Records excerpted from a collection
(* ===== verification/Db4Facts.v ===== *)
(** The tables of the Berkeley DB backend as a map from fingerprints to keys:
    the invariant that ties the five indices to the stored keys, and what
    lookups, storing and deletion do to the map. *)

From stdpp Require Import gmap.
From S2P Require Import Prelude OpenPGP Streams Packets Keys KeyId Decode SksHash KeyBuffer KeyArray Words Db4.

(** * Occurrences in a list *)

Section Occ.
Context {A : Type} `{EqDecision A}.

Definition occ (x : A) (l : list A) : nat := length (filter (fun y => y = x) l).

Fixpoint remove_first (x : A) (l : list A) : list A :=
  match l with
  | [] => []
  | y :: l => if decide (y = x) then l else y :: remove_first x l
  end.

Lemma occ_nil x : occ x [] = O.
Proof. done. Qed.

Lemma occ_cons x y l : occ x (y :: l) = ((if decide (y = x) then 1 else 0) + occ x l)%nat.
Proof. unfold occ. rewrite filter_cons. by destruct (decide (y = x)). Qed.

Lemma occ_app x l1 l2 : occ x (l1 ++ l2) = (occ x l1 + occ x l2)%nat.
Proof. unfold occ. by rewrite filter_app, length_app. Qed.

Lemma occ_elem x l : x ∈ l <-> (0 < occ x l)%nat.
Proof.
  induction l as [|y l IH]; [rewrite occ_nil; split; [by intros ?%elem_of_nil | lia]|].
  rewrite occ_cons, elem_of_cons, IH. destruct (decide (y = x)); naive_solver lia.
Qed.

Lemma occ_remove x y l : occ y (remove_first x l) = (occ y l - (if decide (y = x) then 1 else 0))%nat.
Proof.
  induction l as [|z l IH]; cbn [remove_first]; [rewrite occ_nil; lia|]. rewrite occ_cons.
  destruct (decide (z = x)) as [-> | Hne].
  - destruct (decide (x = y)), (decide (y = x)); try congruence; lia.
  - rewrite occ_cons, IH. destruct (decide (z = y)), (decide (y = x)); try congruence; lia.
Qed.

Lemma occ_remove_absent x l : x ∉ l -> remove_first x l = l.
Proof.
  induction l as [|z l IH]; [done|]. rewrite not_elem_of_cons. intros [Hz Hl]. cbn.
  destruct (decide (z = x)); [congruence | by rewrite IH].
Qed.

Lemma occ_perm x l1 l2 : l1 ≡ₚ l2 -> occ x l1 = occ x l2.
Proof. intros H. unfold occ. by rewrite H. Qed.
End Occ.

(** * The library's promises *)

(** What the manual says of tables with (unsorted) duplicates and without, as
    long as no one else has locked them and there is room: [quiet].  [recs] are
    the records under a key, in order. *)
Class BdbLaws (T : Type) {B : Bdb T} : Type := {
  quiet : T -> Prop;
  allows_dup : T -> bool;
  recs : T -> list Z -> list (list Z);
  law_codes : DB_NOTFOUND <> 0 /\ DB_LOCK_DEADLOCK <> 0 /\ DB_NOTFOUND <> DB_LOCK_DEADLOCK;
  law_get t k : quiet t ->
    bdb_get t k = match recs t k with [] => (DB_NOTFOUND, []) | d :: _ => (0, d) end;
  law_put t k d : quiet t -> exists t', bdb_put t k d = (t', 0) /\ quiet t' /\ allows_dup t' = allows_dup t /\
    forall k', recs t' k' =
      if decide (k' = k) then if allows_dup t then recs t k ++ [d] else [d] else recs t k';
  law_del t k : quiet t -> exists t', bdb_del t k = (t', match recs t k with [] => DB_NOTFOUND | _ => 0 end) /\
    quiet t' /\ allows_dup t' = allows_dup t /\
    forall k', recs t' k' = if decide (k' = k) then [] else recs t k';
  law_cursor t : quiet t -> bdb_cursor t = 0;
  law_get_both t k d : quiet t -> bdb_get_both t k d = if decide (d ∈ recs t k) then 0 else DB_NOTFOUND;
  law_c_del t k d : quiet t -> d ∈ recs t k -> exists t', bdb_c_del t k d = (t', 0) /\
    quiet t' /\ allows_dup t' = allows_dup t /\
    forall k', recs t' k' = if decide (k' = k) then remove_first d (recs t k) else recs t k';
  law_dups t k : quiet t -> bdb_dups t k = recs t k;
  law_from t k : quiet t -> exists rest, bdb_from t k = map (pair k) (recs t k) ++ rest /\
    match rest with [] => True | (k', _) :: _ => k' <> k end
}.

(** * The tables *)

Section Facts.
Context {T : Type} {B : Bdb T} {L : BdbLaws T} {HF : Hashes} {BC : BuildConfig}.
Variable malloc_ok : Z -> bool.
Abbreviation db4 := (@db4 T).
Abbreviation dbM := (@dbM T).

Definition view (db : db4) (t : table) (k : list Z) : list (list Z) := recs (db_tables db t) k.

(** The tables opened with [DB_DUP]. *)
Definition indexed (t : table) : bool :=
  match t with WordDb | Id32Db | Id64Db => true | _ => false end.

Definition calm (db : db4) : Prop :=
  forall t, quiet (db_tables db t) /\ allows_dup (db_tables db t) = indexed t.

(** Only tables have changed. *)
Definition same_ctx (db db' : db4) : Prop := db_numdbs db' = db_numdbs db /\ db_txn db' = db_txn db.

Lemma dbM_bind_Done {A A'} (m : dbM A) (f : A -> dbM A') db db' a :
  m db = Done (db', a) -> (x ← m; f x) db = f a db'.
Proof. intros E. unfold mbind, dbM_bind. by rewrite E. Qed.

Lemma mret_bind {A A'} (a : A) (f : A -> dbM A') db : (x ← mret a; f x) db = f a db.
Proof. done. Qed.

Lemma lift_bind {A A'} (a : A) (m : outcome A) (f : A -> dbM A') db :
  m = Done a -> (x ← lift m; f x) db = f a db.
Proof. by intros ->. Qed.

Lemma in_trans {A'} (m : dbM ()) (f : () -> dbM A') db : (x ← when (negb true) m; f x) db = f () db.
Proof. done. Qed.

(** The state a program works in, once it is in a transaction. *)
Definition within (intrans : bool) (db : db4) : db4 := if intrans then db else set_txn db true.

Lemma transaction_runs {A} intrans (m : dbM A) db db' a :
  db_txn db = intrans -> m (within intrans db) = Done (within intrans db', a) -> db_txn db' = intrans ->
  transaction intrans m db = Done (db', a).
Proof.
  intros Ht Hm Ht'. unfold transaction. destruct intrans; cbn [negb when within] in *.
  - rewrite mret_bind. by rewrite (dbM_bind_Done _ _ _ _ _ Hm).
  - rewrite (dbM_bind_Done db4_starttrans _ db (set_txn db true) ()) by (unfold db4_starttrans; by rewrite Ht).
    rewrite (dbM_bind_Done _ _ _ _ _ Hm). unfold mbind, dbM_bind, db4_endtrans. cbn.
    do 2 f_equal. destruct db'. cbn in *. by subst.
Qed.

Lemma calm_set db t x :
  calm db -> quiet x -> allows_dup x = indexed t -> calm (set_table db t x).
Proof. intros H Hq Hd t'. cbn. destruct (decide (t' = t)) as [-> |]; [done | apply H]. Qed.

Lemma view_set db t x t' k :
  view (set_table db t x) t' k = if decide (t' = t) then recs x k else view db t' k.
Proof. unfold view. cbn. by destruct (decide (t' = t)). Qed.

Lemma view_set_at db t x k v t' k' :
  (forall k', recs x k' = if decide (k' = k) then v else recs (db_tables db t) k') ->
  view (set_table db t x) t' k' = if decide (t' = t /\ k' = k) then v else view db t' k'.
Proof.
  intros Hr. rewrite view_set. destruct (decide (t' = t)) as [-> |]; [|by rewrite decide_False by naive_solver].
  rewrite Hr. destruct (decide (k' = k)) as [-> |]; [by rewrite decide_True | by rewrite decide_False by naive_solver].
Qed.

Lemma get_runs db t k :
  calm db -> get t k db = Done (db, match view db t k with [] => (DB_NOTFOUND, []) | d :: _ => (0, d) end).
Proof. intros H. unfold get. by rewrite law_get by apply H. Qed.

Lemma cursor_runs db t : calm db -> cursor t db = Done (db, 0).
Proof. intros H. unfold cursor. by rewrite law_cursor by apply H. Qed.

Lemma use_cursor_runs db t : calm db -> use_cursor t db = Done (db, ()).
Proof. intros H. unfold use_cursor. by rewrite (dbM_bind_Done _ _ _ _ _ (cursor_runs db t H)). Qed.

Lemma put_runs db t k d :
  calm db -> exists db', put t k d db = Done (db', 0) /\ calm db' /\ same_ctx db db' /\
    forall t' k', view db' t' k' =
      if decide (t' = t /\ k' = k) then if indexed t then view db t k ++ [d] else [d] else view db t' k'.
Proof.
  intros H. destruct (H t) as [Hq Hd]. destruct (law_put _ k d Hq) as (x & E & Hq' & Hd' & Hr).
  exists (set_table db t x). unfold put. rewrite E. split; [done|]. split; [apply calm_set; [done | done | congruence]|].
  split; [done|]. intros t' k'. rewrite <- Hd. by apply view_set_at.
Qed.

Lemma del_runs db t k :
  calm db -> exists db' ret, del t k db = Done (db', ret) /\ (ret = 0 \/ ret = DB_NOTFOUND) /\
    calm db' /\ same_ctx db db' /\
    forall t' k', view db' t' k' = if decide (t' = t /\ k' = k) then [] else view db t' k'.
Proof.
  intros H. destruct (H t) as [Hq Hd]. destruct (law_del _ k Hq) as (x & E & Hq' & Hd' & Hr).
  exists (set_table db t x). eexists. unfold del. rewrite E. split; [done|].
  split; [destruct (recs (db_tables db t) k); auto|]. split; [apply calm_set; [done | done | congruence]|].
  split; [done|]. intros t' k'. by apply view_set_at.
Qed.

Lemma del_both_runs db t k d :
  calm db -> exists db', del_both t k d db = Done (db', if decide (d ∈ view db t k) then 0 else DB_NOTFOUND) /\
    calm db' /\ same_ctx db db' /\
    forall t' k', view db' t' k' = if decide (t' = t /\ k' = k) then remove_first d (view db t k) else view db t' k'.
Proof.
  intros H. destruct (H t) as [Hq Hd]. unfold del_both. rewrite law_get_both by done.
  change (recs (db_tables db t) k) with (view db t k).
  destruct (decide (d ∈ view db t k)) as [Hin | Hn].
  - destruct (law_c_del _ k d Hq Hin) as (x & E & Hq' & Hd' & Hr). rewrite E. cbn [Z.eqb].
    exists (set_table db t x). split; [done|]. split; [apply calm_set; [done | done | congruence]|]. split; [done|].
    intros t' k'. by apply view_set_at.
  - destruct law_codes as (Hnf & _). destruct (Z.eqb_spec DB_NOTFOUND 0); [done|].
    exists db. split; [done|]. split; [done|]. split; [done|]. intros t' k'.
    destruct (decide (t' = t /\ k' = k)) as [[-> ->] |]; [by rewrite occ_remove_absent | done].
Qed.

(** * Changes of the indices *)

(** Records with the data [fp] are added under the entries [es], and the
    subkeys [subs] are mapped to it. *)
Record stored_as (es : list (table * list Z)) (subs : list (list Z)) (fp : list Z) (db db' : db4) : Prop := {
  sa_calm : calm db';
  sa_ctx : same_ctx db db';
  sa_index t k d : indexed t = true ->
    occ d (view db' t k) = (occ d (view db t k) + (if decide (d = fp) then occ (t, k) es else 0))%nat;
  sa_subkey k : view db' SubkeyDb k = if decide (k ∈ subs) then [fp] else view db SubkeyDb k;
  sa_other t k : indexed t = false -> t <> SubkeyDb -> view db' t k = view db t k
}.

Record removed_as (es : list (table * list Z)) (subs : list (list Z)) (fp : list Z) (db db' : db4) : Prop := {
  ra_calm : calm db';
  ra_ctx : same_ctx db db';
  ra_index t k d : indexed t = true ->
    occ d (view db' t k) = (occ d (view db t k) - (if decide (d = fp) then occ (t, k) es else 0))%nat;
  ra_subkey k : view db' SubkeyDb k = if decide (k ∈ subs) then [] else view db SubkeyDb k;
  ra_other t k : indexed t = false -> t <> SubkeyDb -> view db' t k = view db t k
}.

**WHAT THE TASK ASKS:** Using the data above, extract exactly the lines from the one that holds "bdb_get t k" to the one that holds "law_del t k", both ends included, and no others.

**THE ANSWER:**
    bdb_get t k = match recs t k with [] => (DB_NOTFOUND, []) | d :: _ => (0, d) end;
  law_put t k d : quiet t -> exists t', bdb_put t k d = (t', 0) /\ quiet t' /\ allows_dup t' = allows_dup t /\
    forall k', recs t' k' =
      if decide (k' = k) then if allows_dup t then recs t k ++ [d] else [d] else recs t k';
  law_del t k : quiet t -> exists t', bdb_del t k = (t', match recs t k with [] => DB_NOTFOUND | _ => 0 end) /\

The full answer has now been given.